> TRY IT
Look through the listing below for the string "repeat". Show each line where it occurs.

> DATA LISTING
[Start of Attachment]

(** ** Channel traffic of a call *)

(** X9: what a call of [step()] on a running unit sends.  Every listener
    first receives the fetch ([addr = PC], [control = FETCH], merged into
    the lines); for [LOAD], [ADD], [SUB] and [STORE] every listener then
    receives the memory transaction merged on top of it; the operand
    fetch and the jumps send nothing.  The observer, if called, comes
    after the channel traffic, and the deferred clear is scheduled last,
    exactly once. *)
Theorem channel_traffic (c : CPU.t) :
  CPU.halted c = false →
  let ls := Bus.listeners (CPU.bus c) in
  let fetch := Bus.spread (Bus.lines (CPU.bus c))
                          (addr_control (CPU.PC c) "FETCH") in
  bus_deliveries (CPU.emitted c) =
    map (λ cb, (cb, fetch)) ls
    ++ match mem_transaction c with
       | Some p => map (λ cb, (cb, Bus.spread fetch p)) ls
       | None => []
       end
  ∧ Bus.lines (CPU.bus (CPU.after c)) =
      match mem_transaction c with
      | Some p => Bus.spread fetch p
      | None => fetch
      end
  ∧ ∃ bs obs, CPU.emitted c = bs ++ obs ++ [DeferBusClear]
              ∧ onStep_calls bs = [] ∧ bus_deliveries obs = []
              ∧ DeferBusClear ∉ bs ++ obs.
Proof.
  intros Hh ls fetch. subst ls fetch. unfold mem_transaction.
  split; [|split].
  - step_by_opcode c; repeat case_decide; try (exfalso; lia);
      rewrite ?bus_deliveries_app, ?bus_deliveries_bus; cbn;
      rewrite ?app_nil_r; done.
  - step_by_opcode c; repeat case_decide; try (exfalso; lia); done.
  - assert (Hnb : ∀ l (cbs : list nat),
               DeferBusClear ∉ map (λ cb, BusListener cb l) cbs).
    { intros l cbs [cb [? _]]%list_elem_of_fmap. done. }
    step_by_opcode c; simpl; repeat rewrite <- app_assoc; simpl;
      lazymatch goal with
      | |- ∃ bs obs, ?b1 ++ [?o; _] = _ ∧ _ =>
          exists b1, [o]; split; [done|];
          rewrite ?onStep_calls_bus; split; [done|];
          split; [done|]; rewrite !not_elem_of_app; split_and!; try apply Hnb;
          rewrite list_elem_of_singleton; done
      | |- ∃ bs obs, ?b1 ++ [_] = _ ∧ _ =>
          exists b1, []; split; [done|];
          rewrite ?onStep_calls_bus; split; [done|];
          split; [done|]; rewrite !not_elem_of_app; split_and!; try apply Hnb;
          apply not_elem_of_nil
      | |- ∃ bs obs, ?b1 ++ ?b2 ++ [?o; _] = _ ∧ _ =>
          exists (b1 ++ b2), [o]; split; [by rewrite <- app_assoc|];
          rewrite ?onStep_calls_app, ?onStep_calls_bus; split; [done|];
          split; [done|]; rewrite !not_elem_of_app; split_and!; try apply Hnb;
          rewrite list_elem_of_singleton; done
      | |- ∃ bs obs, ?b1 ++ ?b2 ++ [_] = _ ∧ _ =>
          exists (b1 ++ b2), []; split; [by rewrite <- app_assoc|];
          rewrite ?onStep_calls_app, ?onStep_calls_bus; split; [done|];
          split; [done|]; rewrite !not_elem_of_app; split_and!; try apply Hnb;
          apply not_elem_of_nil
      end.
Qed.

Lemma channel_traffic_witness :
  let c := CPU.steps 3 (boot sampleProgram sampleData
                          (CPU.new (RAM.new 64)
                             (Bus.onChange (Bus.onChange Bus.new 0%nat) 1%nat))) in
  CPU.halted c = false
  ∧ bus_deliveries (CPU.emitted c) =
      [ (0%nat, mkLines (Some 5) None (Some "FETCH"%string));
        (1%nat, mkLines (Some 5) None (Some "FETCH"%string));
        (0%nat, mkLines (Some 12) (Some 10) (Some "WRITE"%string));
        (1%nat, mkLines (Some 12) (Some 10) (Some "WRITE"%string)) ].
Proof.
  intros c. split; [reflexivity|].
  exact (proj1 (channel_traffic c eq_refl)).
Defined.

(** ** Bytes everywhere *)

Lemma mod_neq_gap (a b n : Z) : 0 < a - b < n → a mod n ≠ b mod n.
Proof.
  intros Hg E.
  assert (H0 : (a - b) mod n = 0).
  { rewrite Zminus_mod, E, Z.sub_diag. apply Z.mod_0_l. lia. }
  rewrite Z.mod_small in H0 by lia. lia.
Qed.

Lemma read_over_write_ne (m : RAM.t) (a b v : Z) :
  RAM.wf m → a mod RAM.size m ≠ b mod RAM.size m →
  RAM.read (RAM.write m a v) b = RAM.read m b.
Proof.
  intros Hwf Hne. destruct (Hwf) as [Hs Hl].
  pose proof (RAM_wrap_range m a Hs) as Ra. pose proof (RAM_wrap_range m b Hs) as Rb.
  rewrite <- !RAM_wrap_mod in Hne by done.
  unfold RAM.read, RAM.write. cbn [RAM.data RAM.size].
  change (Z.rem (Z.rem ?x (RAM.size m) + RAM.size m) (RAM.size m))
    with (RAM._wrap m x) in *.
  unfold RAM._wrap at 1. cbn [RAM.size]. fold (RAM._wrap m b).
  by rewrite list_lookup_insert_ne by lia.
Qed.

Lemma loadProgram_ram (program : list Z) (start : Z) (c : CPU.t) :
  CPU.ram (CPU.loadProgram program start c) =
    foldl (λ m '(k, v), RAM.write m k v) (CPU.ram c)
          (imap (λ i b, (start + Z.of_nat i, b)) program).
Proof.
  unfold CPU.loadProgram. cbn [CPU.ram CPU.set_PC CPU.set_ram].
  generalize (CPU.ram c). clear c.
  assert (G : ∀ (f : nat → nat) (l : list Z) (m : RAM.t),
             foldl (λ m '(i, b), RAM.write m (start + Z.of_nat i) b) m
                   (imap (λ i b, (f i, b)) l)
             = foldl (λ m '(k, v), RAM.write m k v) m
                     (imap (λ i b, (start + Z.of_nat (f i), b)) l)).
  { intros f l. revert f. induction l as [|x l IH]; intros f m; [done|].
    simpl. apply (IH (f ∘ S)). }
  intros m. apply (G id).
Qed.

Lemma after_bytes (c : CPU.t) : CPU_bytes c → CPU_bytes (CPU.after c).
Proof.
  intros (Hwf & Hb & Ha & Hi & Hp).
  destruct (CPU.halted c) eqn:Hh.
  { rewrite after_halted by done. done. }
  assert (Hr : ∀ x, 0 <= RAM.read (CPU.ram c) x < 256).
  { intros x. by apply RAM_read_byte. }
  unfold CPU_bytes.
  step_cases c; rewrite ?land_255;
    repeat match goal with
           | |- 0 <= _ mod 256 < 256 => apply Z.mod_pos_bound; lia
           | |- 0 <= RAM.read _ _ < 256 => apply Hr
           | |- 0 <= RAM.read _ ?x => pose proof (Hr x); lia
           | |- RAM.wf (RAM.write _ _ _) => by apply RAM_write_wf
           | |- RAM_bytes (RAM.write _ _ _) => by apply RAM_write_bytes
           | |- _ ∧ _ => split
           end; try done; try lia.
Qed.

[End of Attachment]

> TASK RESPONSE
  - step_by_opcode c; repeat case_decide; try (exfalso; lia);
  - step_by_opcode c; repeat case_decide; try (exfalso; lia); done.
    step_by_opcode c; simpl; repeat rewrite <- app_assoc; simpl;
    repeat match goal with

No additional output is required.